The use of prizes to motivate health behavior was also controversial. Some respondents were eager to earn rewards for completing CF treatments, especially those that were tailored to their interests or that benefitted the CF Foundation, while others did not feel that material prizes would sufficiently motivate them. One 24 year old female participant expressed her ambivalence about rewards, “Day after day it’s hard…it’s your health and your life, and that should be motivation enough, and well…sometimes, gosh darn it, it isn’t.”
App Design Recommendations
Participants shared suggestions for app design features that would meet their needs and preferences for a CF management app (). For example, to address preferences related to automation and integration, study participants described app features that would automatically suggest optimal times for CF tasks based on all available information by syncing with other apps or using other smartphone technologies such as motion detection or other sensors. Some participants imagined systems to automatically provide medication reminders or refill prescriptions using data stored in the calendar or pharmacy app. Another described the potential benefits of video chatting for communication with others with CF, “The video thing that is a way for CF patients to interact with each other kind of face-to-face, which…we’re not allowed to do” [age 27, male].

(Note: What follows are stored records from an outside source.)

(* ===== verification/Handshake.v ===== *)
(** * [lifecycle.c], [rpc.c]: what the server tells a client about itself.

    The JSON values of the answer to [initialize], of the watcher registration
    and of [window/showMessage], and that they fit what the server does: each
    request it advertises is in the method table and the other way round, and
    every number in the semantic-token data has a name in the legend. *)

From S2P Require Import Prelude Syntax Tokens SemTokens Lifecycle Server MutJson.

(** ** [build_server_capabilities] *)

(** Token-modifier names by bit position. *)
Definition semantic_token_modifier_names : list string := ["declaration"]%string.

Definition glob_filter (glob : string) : mut_val := M_obj [("pattern", M_obj [("glob", M_str glob)])]%string.

Definition build_server_capabilities : mut_val :=
  let comp_opts := M_obj [("triggerCharacters", M_arr [M_str "!"; M_str "."]); ("resolveProvider", M_bool false)]%string in
  let sig_opts := M_obj [("triggerCharacters", M_arr [M_str " "])]%string in
  let tds := M_obj [("change", M_uint 2); ("openClose", M_bool true)]%string in
  let sem_legend := M_obj [("tokenTypes", M_arr (M_str <$> semantic_token_type_names));
                           ("tokenModifiers", M_arr (M_str <$> semantic_token_modifier_names))]%string in
  let sem_opts := M_obj [("legend", sem_legend); ("full", M_obj [("delta", M_bool true)])]%string in
  let code_lens_opts := M_obj [("resolveProvider", M_bool false)]%string in
  let rename_filters := M_arr [glob_filter "**/*.tjp"; glob_filter "**/*.tji"] in
  let file_ops := M_obj [("didRename", M_obj [("filters", rename_filters)])]%string in
  let workspace_caps := M_obj [("workspaceFolders", M_obj [("supported", M_bool false)]);
                               ("fileOperations", file_ops)]%string in
  M_obj [ ("textDocumentSync", tds);
          ("documentSymbolProvider", M_bool true);
          ("foldingRangeProvider", M_bool true);
          ("codeLensProvider", code_lens_opts);
          ("hoverProvider", M_bool true);
          ("definitionProvider", M_bool true);
          ("referencesProvider", M_bool true);
          ("documentHighlightProvider", M_bool true);
          ("signatureHelpProvider", sig_opts);
          ("completionProvider", comp_opts);
          ("semanticTokensProvider", sem_opts);
          ("workspaceSymbolProvider", M_bool true);
          ("workspace", workspace_caps) ]%string.

Definition VERSION_STRING : string := "0.5.3".

(** The result of [handle_initialize]. *)
Definition initialize_result : mut_val :=
  M_obj [("capabilities", build_server_capabilities);
         ("serverInfo", M_obj [("name", M_str "taskjuggler-lsp"); ("version", M_str VERSION_STRING)])]%string.

(** ** Messages to the client *)

(** The request [handle_initialized] sends. *)
Definition watcher_request : mut_val :=
  let watchers := M_arr [M_obj [("globPattern", M_str "**/*.tjp")]; M_obj [("globPattern", M_str "**/*.tji")]]%string in
  let registration := M_obj [("id", M_str "file-watcher"); ("method", M_str "workspace/didChangeWatchedFiles");
                             ("registerOptions", M_obj [("watchers", watchers)])]%string in
  M_obj [("jsonrpc", M_str "2.0"); ("id", M_str "watcher-reg"); ("method", M_str "client/registerCapability");
         ("params", M_obj [("registrations", M_arr [registration])])]%string.

Definition show_message (type : Z) (message : string) : mut_val :=
  M_obj [("jsonrpc", M_str "2.0"); ("method", M_str "window/showMessage");
         ("params", M_obj [("type", M_int type); ("message", M_str message)])]%string.

(** ** The contract with the client *)

(** Where the protocol has the capability for a request. *)
Definition provider_path (m : query_method) : list string :=
  match m with
  | DocumentSymbol => ["documentSymbolProvider"]
  | FoldingRange => ["foldingRangeProvider"]
  | CodeLens => ["codeLensProvider"]
  | Hover => ["hoverProvider"]
  | SignatureHelp => ["signatureHelpProvider"]
  | References => ["referencesProvider"]
  | DocumentHighlight => ["documentHighlightProvider"]
  | GotoDefinition => ["definitionProvider"]
  | Completion => ["completionProvider"]
  | SemanticTokensFull => ["semanticTokensProvider"; "full"]
  | SemanticTokensFullDelta => ["semanticTokensProvider"; "full"; "delta"]
  | WorkspaceSymbol => ["workspaceSymbolProvider"]
  end%string.

(** A client takes [true] and an object of options for a capability. *)
Definition advertised (m : query_method) : bool :=
  match field_path (provider_path m) build_server_capabilities with
  | Some (M_bool b) => b
  | Some (M_obj _) => true
  | _ => false
  end.

#[global] Instance query_method_eq_dec : EqDecision query_method.
Proof. solve_decision. Defined.

Definition dispatched (m : query_method) : bool :=
  existsb (fun e => match me_kind e with METHOD_QUERY q => bool_decide (q = m) | _ => false end) methods.

Definition all_query_methods : list query_method :=
  [ DocumentSymbol; FoldingRange; CodeLens; Hover; SignatureHelp; References; DocumentHighlight;
    GotoDefinition; Completion; SemanticTokensFull; SemanticTokensFullDelta; WorkspaceSymbol ].

(** The server advertises exactly the requests its method table answers. *)
Theorem capabilities_match_methods :
  (forall m, advertised m = true /\ dispatched m = true) /\
  (forall k, k ∈ keys build_server_capabilities ->
     k = "textDocumentSync"%string \/ k = "workspace"%string \/ exists m, head (provider_path m) = Some k).
Proof.
  split; [by intros []|]. intros k Hk.
  assert (H : forallb (fun k => bool_decide (k = "textDocumentSync"%string) || bool_decide (k = "workspace"%string)
      || existsb (fun m => bool_decide (head (provider_path m) = Some k)) all_query_methods)
      (keys build_server_capabilities) = true) by (by vm_compute).
  rewrite forallb_forall in H. apply list_elem_of_In in Hk. apply H in Hk.
  apply orb_true_iff in Hk as [[Hk|Hk]%orb_true_iff|Hk]; [left|right; left|right; right]; try by apply bool_decide_eq_true in Hk.
  apply existsb_exists in Hk as (m & _ & Hm). exists m. by apply bool_decide_eq_true in Hm.
Qed.

(** Every type and modifier in the semantic-token data has its name in the legend. *)
Theorem legend_names_every_token kind type mods : classify kind = Some (type, mods) ->
  (exists l name, field_path ["semanticTokensProvider"; "legend"; "tokenTypes"]%string build_server_capabilities = Some (M_arr l) /\
     l !! Z.to_nat type = Some (M_str name)) /\
  (exists l, field_path ["semanticTokensProvider"; "legend"; "tokenModifiers"]%string build_server_capabilities = Some (M_arr l) /\
     0 <= mods < 2 ^ Z.of_nat (length l))%Z.
Proof.
  intros Hc. assert (Ht : (0 <= type <= 5)%Z /\ mods = 0%Z).
  { destruct kind; cbn in Hc; try discriminate Hc; injection Hc as <- <-; unfold SEMTOK_TYPE_COMMENT, SEMTOK_TYPE_STRING,
      SEMTOK_TYPE_NUMBER, SEMTOK_TYPE_VARIABLE, SEMTOK_TYPE_KEYWORD, SEMTOK_TYPE_FUNCTION; lia. }
  destruct Ht as [Ht ->]. split; eexists; [|split; [reflexivity|cbn; lia]].
  assert (Hn : is_Some (semantic_token_type_names !! Z.to_nat type)).
  { apply lookup_lt_is_Some. cbn. lia. }
  destruct Hn as [name Hn]. exists name. split; [reflexivity|]. by rewrite list_lookup_fmap, Hn.
Qed.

Participants raised several points about the app design and usability. A central issue for many was ease of use, with minimal burden or effort to input medical data or set up scheduled alarms. Participants described frustration with other apps having “tedious” data entry and access processes [age 33, female] that limited the app’s usefulness. One participant acknowledged the long-term benefits of entering personal data up-front, “that may take …back end [effort] on the user’s part, like on my part it may take me importing account information… but I don’t mind doing that if it makes it easier in the long run” [age 31, male]. Yet the overarching sentiment was to use automated processes for passive data collection to reduce requirements for user effort.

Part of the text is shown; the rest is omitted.